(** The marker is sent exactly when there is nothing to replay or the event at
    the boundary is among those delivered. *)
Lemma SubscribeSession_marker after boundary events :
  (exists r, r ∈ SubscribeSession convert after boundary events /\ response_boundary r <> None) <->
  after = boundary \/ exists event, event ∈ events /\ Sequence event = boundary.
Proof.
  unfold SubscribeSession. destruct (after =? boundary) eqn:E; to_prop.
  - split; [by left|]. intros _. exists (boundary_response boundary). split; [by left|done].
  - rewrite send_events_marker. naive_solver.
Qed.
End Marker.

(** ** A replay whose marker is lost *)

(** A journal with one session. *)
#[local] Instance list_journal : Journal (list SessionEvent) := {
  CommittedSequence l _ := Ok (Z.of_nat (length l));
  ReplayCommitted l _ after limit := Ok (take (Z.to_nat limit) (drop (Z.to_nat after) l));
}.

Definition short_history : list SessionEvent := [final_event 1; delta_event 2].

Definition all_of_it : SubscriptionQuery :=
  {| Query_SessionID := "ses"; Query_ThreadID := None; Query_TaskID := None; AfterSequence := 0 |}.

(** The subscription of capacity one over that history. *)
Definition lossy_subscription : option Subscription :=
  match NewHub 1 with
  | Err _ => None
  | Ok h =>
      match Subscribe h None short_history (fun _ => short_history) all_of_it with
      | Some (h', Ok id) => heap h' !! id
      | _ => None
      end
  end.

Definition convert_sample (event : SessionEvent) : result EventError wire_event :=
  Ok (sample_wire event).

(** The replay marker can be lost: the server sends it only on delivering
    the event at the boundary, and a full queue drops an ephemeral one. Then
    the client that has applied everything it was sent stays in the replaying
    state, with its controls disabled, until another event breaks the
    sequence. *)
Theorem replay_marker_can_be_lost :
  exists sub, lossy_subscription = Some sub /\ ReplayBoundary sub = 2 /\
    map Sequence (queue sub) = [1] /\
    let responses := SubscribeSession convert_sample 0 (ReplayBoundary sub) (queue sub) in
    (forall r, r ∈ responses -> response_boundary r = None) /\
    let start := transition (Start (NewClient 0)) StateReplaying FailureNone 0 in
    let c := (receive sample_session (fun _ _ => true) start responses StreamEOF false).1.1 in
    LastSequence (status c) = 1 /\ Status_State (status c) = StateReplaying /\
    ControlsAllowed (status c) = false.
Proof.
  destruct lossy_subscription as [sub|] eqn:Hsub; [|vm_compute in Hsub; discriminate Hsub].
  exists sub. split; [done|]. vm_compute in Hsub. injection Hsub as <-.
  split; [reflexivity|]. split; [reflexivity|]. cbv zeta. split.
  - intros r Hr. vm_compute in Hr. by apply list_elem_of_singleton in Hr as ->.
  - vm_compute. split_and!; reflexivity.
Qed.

=-=-=-=-=

▶ [Problem details] Transcribe the records above exactly.

▶ [Your solution]
(** The marker is sent exactly when there is nothing to replay or the event at
    the boundary is among those delivered. *)
Lemma SubscribeSession_marker after boundary events :
  (exists r, r ∈ SubscribeSession convert after boundary events /\ response_boundary r <> None) <->
  after = boundary \/ exists event, event ∈ events /\ Sequence event = boundary.
Proof.
  unfold SubscribeSession. destruct (after =? boundary) eqn:E; to_prop.
  - split; [by left|]. intros _. exists (boundary_response boundary). split; [by left|done].
  - rewrite send_events_marker. naive_solver.
Qed.
End Marker.

(** ** A replay whose marker is lost *)

(** A journal with one session. *)
#[local] Instance list_journal : Journal (list SessionEvent) := {
  CommittedSequence l _ := Ok (Z.of_nat (length l));
  ReplayCommitted l _ after limit := Ok (take (Z.to_nat limit) (drop (Z.to_nat after) l));
}.

Definition short_history : list SessionEvent := [final_event 1; delta_event 2].

Definition all_of_it : SubscriptionQuery :=
  {| Query_SessionID := "ses"; Query_ThreadID := None; Query_TaskID := None; AfterSequence := 0 |}.

(** The subscription of capacity one over that history. *)
Definition lossy_subscription : option Subscription :=
  match NewHub 1 with
  | Err _ => None
  | Ok h =>
      match Subscribe h None short_history (fun _ => short_history) all_of_it with
      | Some (h', Ok id) => heap h' !! id
      | _ => None
      end
  end.

Definition convert_sample (event : SessionEvent) : result EventError wire_event :=
  Ok (sample_wire event).

(** The replay marker can be lost: the server sends it only on delivering
    the event at the boundary, and a full queue drops an ephemeral one. Then
    the client that has applied everything it was sent stays in the replaying
    state, with its controls disabled, until another event breaks the
    sequence. *)
Theorem replay_marker_can_be_lost :
  exists sub, lossy_subscription = Some sub /\ ReplayBoundary sub = 2 /\
    map Sequence (queue sub) = [1] /\
    let responses := SubscribeSession convert_sample 0 (ReplayBoundary sub) (queue sub) in
    (forall r, r ∈ responses -> response_boundary r = None) /\
    let start := transition (Start (NewClient 0)) StateReplaying FailureNone 0 in
    let c := (receive sample_session (fun _ _ => true) start responses StreamEOF false).1.1 in
    LastSequence (status c) = 1 /\ Status_State (status c) = StateReplaying /\
    ControlsAllowed (status c) = false.
Proof.
  destruct lossy_subscription as [sub|] eqn:Hsub; [|vm_compute in Hsub; discriminate Hsub].
  exists sub. split; [done|]. vm_compute in Hsub. injection Hsub as <-.
  split; [reflexivity|]. split; [reflexivity|]. cbv zeta. split.
  - intros r Hr. vm_compute in Hr. by apply list_elem_of_singleton in Hr as ->.
  - vm_compute. split_and!; reflexivity.
Qed.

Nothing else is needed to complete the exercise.